Post year end, Autolus presented interim results from the ongoing Phase 1 CARPALL trial (Pediatric Acute Lymphoblastic Leukaemia) of AUTO1. Updated AUTO1 data showed comparable to better persistence and survival of patients comparable to Kymriah, all with a better safety profile. This is despite the fact that the study included patients post CD19 and CD22 targeted therapies, which were excluded from the Kymriah trial. Data is supportive for the company's activities in adult patients with first update scheduled for April 2019. The company expects to see full Phase 1 data from AUTO1, AUTO2 and AUTO3 programmes by the end of 2019, with initial AUTO4 data in H2. (See case study for more details.)

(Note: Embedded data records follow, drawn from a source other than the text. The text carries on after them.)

Lemma redeploys_map_call (k : kind) (urls : list string) :
  redeploys (map (Call k) urls) = 0.
Proof.
  unfold redeploys. induction urls as [|u urls IH]; simpl; auto.
Qed.

Section Handlers.
Variable ci_other : codepoint -> codepoint -> bool.
Variable cfg : Config.
Variable net : kind -> nat -> reply.

(** The fan-out, exactly: each hook is posted once, in order, and its entry
    records what the network did for that post. *)
Lemma post_hooks_exact (urls : list string) :
  forall (results : list HookResult) (tr : list event),
  exists out,
    post_hooks net urls results tr = (Ok (results ++ out), tr ++ map (Call KHook) urls) /\
    List.length out = List.length urls /\
    forall j url, nth_error urls j = Some url ->
                  nth_error out j = Some (hook_entry url (net KHook (calls KHook tr + j))).
Proof.
  induction urls as [|url urls IH]; intros results tr.
  - exists []. simpl. unfold ret. rewrite !app_nil_r.
    split; [reflexivity|]. split; [reflexivity|]. intros [|j] u; discriminate.
  - set (entry := hook_entry url (net KHook (calls KHook tr))).
    destruct (IH (results ++ [entry]) (tr ++ [Call KHook url])) as (out & E & L & N).
    exists (entry :: out). split; [|split].
    + cbn [post_hooks]. unfold bind at 1, try_except, bind at 1, request, ret at 1 2.
      subst entry. simpl map.
      destruct (net KHook (calls KHook tr)); simpl hook_entry in E; simpl str_of_exc;
        rewrite E, <- !app_assoc; reflexivity.
    + simpl. rewrite L. reflexivity.
    + intros [|j] u H; simpl in *.
      * injection H as <-. rewrite Nat.add_0_r. reflexivity.
      * rewrite (N j u H), calls_snoc. simpl. f_equal. f_equal. f_equal. lia.
Qed.
Lemma alter_table_fold t diffs acc w :
  ∃ queries,
    reads (fold_ diffs
             (λ alter_queries diff,
                match diff with
                | missing_column _ col_def =>
                    let query := add_column_query t col_def in
                    position ← _get_column_position t (Field col_def);
                    let query := if bool_decide (position ≠ "")
                                 then query +:+ " " +:+ position else query in
                    mret (alter_queries ++ [query])
                | extra_column col_name _ =>
                    mret (alter_queries
                          ++ ["ALTER TABLE " +:+ t +:+ " DROP COLUMN `"
                              +:+ col_name +:+ "`"])
                | type_difference col_name source_type _ =>
                    mret (alter_queries
                          ++ ["ALTER TABLE " +:+ t +:+ " MODIFY COLUMN `"
                              +:+ col_name +:+ "` " +:+ source_type])
                | column_order_difference _ _ =>
                    logger warning
                      ("Ordem das colunas diferente em " +:+ t
                       +:+ ", mas será ignorada para evitar problemas com chaves estrangeiras");;
                    mret alter_queries
                | _ => mret alter_queries
                end)
             acc) w (acc ++ queries)
    ∧ Forall2 (column_statement t (source w) (target w))
              (List.filter applied diffs) queries.
Proof.
  revert acc w. induction diffs as [|diff diffs IH]; intros acc w.
  - exists []. rewrite app_nil_r. split; [apply reads_ret|constructor].
  - cbn [fold_ List.filter].
    assert (∀ query queries j j2 w1 (k : list string → M DB (list string)),
              k (acc ++ [query]) w1 = (Val ((acc ++ [query]) ++ queries), extend w1 j2) →
              ∀ m : M DB (list string),
                m w = (Val (acc ++ [query]), w1) → w1 = extend w j →
                requests_sent j = [] → requests_sent j2 = [] →
                reads (m ≫= k) w (acc ++ query :: queries)) as Hstep.
    { intros query queries j j2 w1 k Hk m Hm -> Hj Hj2. exists (j ++ j2).
      rewrite (bind_val _ _ _ _ _ Hm), Hk, extend_extend, <-app_assoc.
      split; [done|]. by rewrite requests_sent_app, Hj, Hj2. }
    assert (∀ queries j j2 w1 (k : list string → M DB (list string)),
              k acc w1 = (Val (acc ++ queries), extend w1 j2) →
              ∀ m : M DB (list string),
                m w = (Val acc, w1) → w1 = extend w j →
                requests_sent j = [] → requests_sent j2 = [] →
                reads (m ≫= k) w (acc ++ queries)) as Hskip.
    { intros queries j j2 w1 k Hk m Hm -> Hj Hj2. exists (j ++ j2).
      rewrite (bind_val _ _ _ _ _ Hm), Hk, extend_extend.
      split; [done|]. by rewrite requests_sent_app, Hj, Hj2. }
    destruct diff as [c col_def|c def|c st tt|c sn tn|c sd td|so to| | | |];
      cbn [applied].
    + destruct (total_reads (_get_column_position t (Field col_def)) w
                  (total_get_column_position _ _) (reads_only_get_column_position _ _))
        as (position & j & Hpos & Hj).
      set (query := if bool_decide (position ≠ "")
                    then add_column_query t col_def +:+ " " +:+ position
                    else add_column_query t col_def).
      destruct (IH (acc ++ [query]) (extend w j))
        as (queries & (j2 & Hrest & Hj2) & Hall).
      exists (query :: queries). split.
      * eapply (Hstep query queries j j2); [exact Hrest| |done|done|done].
        cbv zeta. by rewrite bind_run, Hpos.
      * constructor; [|by autorewrite with world in Hall].
        exists position, w, (extend w j). done.
    + destruct (IH (acc ++ ["ALTER TABLE " +:+ t +:+ " DROP COLUMN `" +:+ c +:+ "`"])
                  (extend w []))
        as (queries & (j2 & Hrest & Hj2) & Hall).
      eexists (_ :: queries). split; [|by autorewrite with world in Hall; constructor].
      eapply (Hstep _ queries [] j2); [exact Hrest| |done|done|done].
      by rewrite extend_nil.
    + destruct (IH (acc ++ ["ALTER TABLE " +:+ t +:+ " MODIFY COLUMN `" +:+ c +:+ "` "
                            +:+ st]) (extend w []))
        as (queries & (j2 & Hrest & Hj2) & Hall).
      eexists (_ :: queries). split; [|by autorewrite with world in Hall; constructor].
      eapply (Hstep _ queries [] j2); [exact Hrest| |done|done|done].
      by rewrite extend_nil.
    + destruct (IH acc (extend w [])) as (queries & (j2 & Hrest & Hj2) & Hall).
      exists queries. split; [|by autorewrite with world in Hall].
      eapply (Hskip queries [] j2); [exact Hrest| |done|done|done]. by rewrite extend_nil.
    + destruct (IH acc (extend w [])) as (queries & (j2 & Hrest & Hj2) & Hall).
      exists queries. split; [|by autorewrite with world in Hall].
      eapply (Hskip queries [] j2); [exact Hrest| |done|done|done]. by rewrite extend_nil.
    + destruct (IH acc (extend w [Log warning
                  ("Ordem das colunas diferente em " +:+ t
                   +:+ ", mas será ignorada para evitar problemas com chaves estrangeiras")]))
        as (queries & (j2 & Hrest & Hj2) & Hall).
      exists queries. split; [|by autorewrite with world in Hall].
      eapply (Hskip queries [_] j2); [exact Hrest| |done|done|done].
      by rewrite bind_run, logger_run.
    + destruct (IH acc (extend w [])) as (queries & (j2 & Hrest & Hj2) & Hall).
      exists queries. split; [|by autorewrite with world in Hall].
      eapply (Hskip queries [] j2); [exact Hrest| |done|done|done]. by rewrite extend_nil.
    + destruct (IH acc (extend w [])) as (queries & (j2 & Hrest & Hj2) & Hall).
      exists queries. split; [|by autorewrite with world in Hall].
      eapply (Hskip queries [] j2); [exact Hrest| |done|done|done]. by rewrite extend_nil.
    + destruct (IH acc (extend w [])) as (queries & (j2 & Hrest & Hj2) & Hall).
      exists queries. split; [|by autorewrite with world in Hall].
      eapply (Hskip queries [] j2); [exact Hrest| |done|done|done]. by rewrite extend_nil.
    + destruct (IH acc (extend w [])) as (queries & (j2 & Hrest & Hj2) & Hall).
      exists queries. split; [|by autorewrite with world in Hall].
      eapply (Hskip queries [] j2); [exact Hrest| |done|done|done]. by rewrite extend_nil.
Qed.
Definition handleSubmit (s : State) : State :=
  match audioBlob s with
  | Some b =>
      {| isRecording := isRecording s; audioURL := audioURL s;
         audioBlob := audioBlob s; mimeType := mimeType s;
         recordTime := recordTime s;
         mediaRecorderRef := mediaRecorderRef s;
         audioChunksRef := audioChunksRef s;
         timerIntervalRef := timerIntervalRef s;
         recorders := recorders s; intervals := intervals s;
         submitted := submitted s ++ [(b, mimeType s)];
         alerts := alerts s |}
  | None => s
  end.

Definition handleReset (s : State) : State :=
  {| isRecording := false; audioURL := None; audioBlob := None;
     mimeType := mimeType s; recordTime := 0;
     mediaRecorderRef := mediaRecorderRef s;
     audioChunksRef := audioChunksRef s;
     timerIntervalRef := timerIntervalRef s;
     recorders :=
       match mediaRecorderRef s with
       | Some k =>
           match nth_error (recorders s) k with
           | Some {| options := m; recording := true |} =>
               setNth k {| options := m; recording := false |} (recorders s)
           | _ => recorders s
           end
       | None => recorders s
       end;
     intervals := clearTimer s;
     submitted := submitted s; alerts := alerts s |}.

(** What happens to the component: the user's actions and the host's
    callbacks.  No order is imposed on them. *)
Inductive Event :=
| MicrophoneGranted (webmSupported recorderBuilt : bool)
| MicrophoneDenied
| DataAvailable (data : Blob.t)
| RecorderStopped (recorder : nat) (url : string)
| Tick (interval : nat)
| StopClicked (inactiveStopThrows : bool)
| FileChosen (file : option Blob.t) (url : string)
| SubmitClicked
| ResetClicked.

  • Positive Phase 1b/2 data
  • Phase 3 ready

Aura released positive data from the its Phase 1b/2 study with light-activated AU-011 in 2018. The study has shown that the drug was well tolerated, with clear evidence of tumour control and preservation of visual acuity at long term follow-up. This data provides the evidence that AU-011 can be a minimally invasive, in-office procedure with no radiation for early intervention of small lesions and tumours.

Post year end Aura announced that it has received written confirmation from the U.S. Food and Drug Administration (FDA) regarding agreement on the design of its Phase 3 trial; the result of a successful 'End of Phase 2' meeting with the FDA. In addition to the design of the Phase 3 trials, the FDA agreed with Aura's proposed safety database. The FDA also agreed that no further non-clinical studies are needed.


  • Dosed first patient in HPN424 Prostate Cancer Trial
  • Successful Series C at 68% uplift to Series B price
  • $81m IPO on NASDAQ post year end

Harpoon met a significant milestone this year, with the first patient dosed in its HPN424 prostate cancer trial. In November 2018, Harpoon completed a $70m Series C investment round at a 68% uplift to the Series B price resulting in a notable uplift to our holding. Arix invested $8m (£6.1m) in the round to retain an 11.3% stake.

In December 2018, Harpoon announced that it had filed for a proposed initial public offering in the United States, a process that completed post year end. The company listed on NASDAQ in February 2019, raising total proceeds of $81m. Arix invested a further $6m (£4.6m) in the IPO to retain a stake of 12.1% in Harpoon, which was valued at £31.3m at the IPO price of $14 (at the close of business on 13 February 2019). This represents a gain of £12.1m on total cash invested in Harpoon by Arix. At year-end, Arix's pre-IPO stake in Harpoon was valued at £23.9m.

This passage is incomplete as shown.